Take from the records below each line that holds "pose".

EXERCISE MATERIAL: Begin

(** C5. The close action takes the focused panel out of the list. Closing
    the only panel leaves no panel and focus [-1]; closing a focused panel
    that is not the last keeps the focused index, which now holds the panel
    that came next; closing the last of two or more panels moves the focus
    to the new last index. *)
Theorem close_moves_focus env input d :
  action input = actionClose ->
  len (panels d) <= max_int -> 0 <= focusedPanel d < len (panels d) ->
  let i := Z.to_nat (focusedPanel d) in
  let d' := (handleInput Toggle env input d).1.1 in
  d' = closeFocusedPanel d /\
  panels d' = take i (panels d) ++ drop (S i) (panels d) /\
  (len (panels d) = 1 -> focusedPanel d' = -1 /\ panels d' = []) /\
  (focusedPanel d < len (panels d) - 1 ->
     focusedPanel d' = focusedPanel d /\ panels d' !! i = panels d !! S i) /\
  (1 < len (panels d) -> focusedPanel d = len (panels d) - 1 ->
     focusedPanel d' = len (panels d') - 1 /\
     focusedPanel d' = focusedPanel d - 1).
Proof.
  intros Ha Hmax Hf i d'.
  assert (Hd : d' = closeFocusedPanel d).
  { subst d'. unfold handleInput. rewrite Ha. reflexivity. }
  rewrite Hd. clear Hd d'.
  pose proof (closeFocusedPanel_panels d Hmax Hf) as Hps.
  pose proof (closeFocusedPanel_focus d Hmax Hf) as Hfoc.
  pose proof (closeFocusedPanel_len d Hmax Hf) as Hlen.
  fold i in Hps. split; [reflexivity|]. split; [exact Hps|]. repeat split.
  - rewrite Hfoc. destruct (Z.eqb_spec (len (panels d)) 1); [reflexivity|lia].
  - apply len_zero_nil. lia.
  - rewrite Hfoc. destruct (Z.eqb_spec (len (panels d)) 1); [exfalso; lia|].
    destruct (Z.eqb_spec (focusedPanel d) (len (panels d) - 1));
      [exfalso; lia | reflexivity].
  - rewrite Hps. unfold len in *.
    rewrite lookup_app_r by (rewrite length_take; lia).
    rewrite lookup_drop, length_take. f_equal. lia.
  - rewrite Hfoc, Hlen. destruct (Z.eqb_spec (len (panels d)) 1); [exfalso; lia|].
    destruct (Z.eqb_spec (focusedPanel d) (len (panels d) - 1)); lia.
  - rewrite Hfoc. destruct (Z.eqb_spec (len (panels d)) 1); [exfalso; lia|].
    destruct (Z.eqb_spec (focusedPanel d) (len (panels d) - 1)); lia.
Qed.

(** *** Focus cycling *)

Lemma ensureFollow_in_range i d :
  0 <= i < len (panels d) ->
  ensureFollow i d =
    update_panel i (rescroll (outputViewHeight d) true ScrollPos) d.
Proof.
  intros Hi. unfold ensureFollow, out_of_range.
  destruct (Z.ltb_spec i 0); [lia|].
  destruct (Z.leb_spec (len (panels d)) i); [lia|]. reflexivity.
Qed.

Lemma select_unfold env input d :
  action input = actionSelectNext \/ action input = actionSelectPrev ->
  len (panels d) <= max_int -> 0 <= focusedPanel d < len (panels d) ->
  exists f, 0 <= f < len (panels d) /\
    (handleInput Toggle env input d).1.1 = ensureFollow f (set_focusedPanel f d).
Proof.
  intros Ha Hmax Hf.
  destruct Ha as [Ha|Ha]; unfold handleInput; rewrite Ha;
    (destruct (Z.eqb_spec (len (panels d)) 0); [exfalso; lia|]); cbn [fst].
  - rewrite int_pred by lia.
    destruct (Z.ltb_spec (focusedPanel d) (len (panels d) - 1)).
    + exists (add (focusedPanel d) 1). split; [|reflexivity].
      rewrite int_succ; lia.
    + exists 0. split; [lia | reflexivity].
  - destruct (Z.ltb_spec 0 (focusedPanel d)).
    + exists (sub (focusedPanel d) 1). split; [|reflexivity].
      rewrite int_pred; lia.
    + exists (sub (len (panels d)) 1). split; [|reflexivity].
      rewrite int_pred; lia.
Qed.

EXERCISE MATERIAL: End

TASK RESPONSE:
  pose proof (closeFocusedPanel_panels d Hmax Hf) as Hps.
  pose proof (closeFocusedPanel_focus d Hmax Hf) as Hfoc.
  pose proof (closeFocusedPanel_len d Hmax Hf) as Hlen.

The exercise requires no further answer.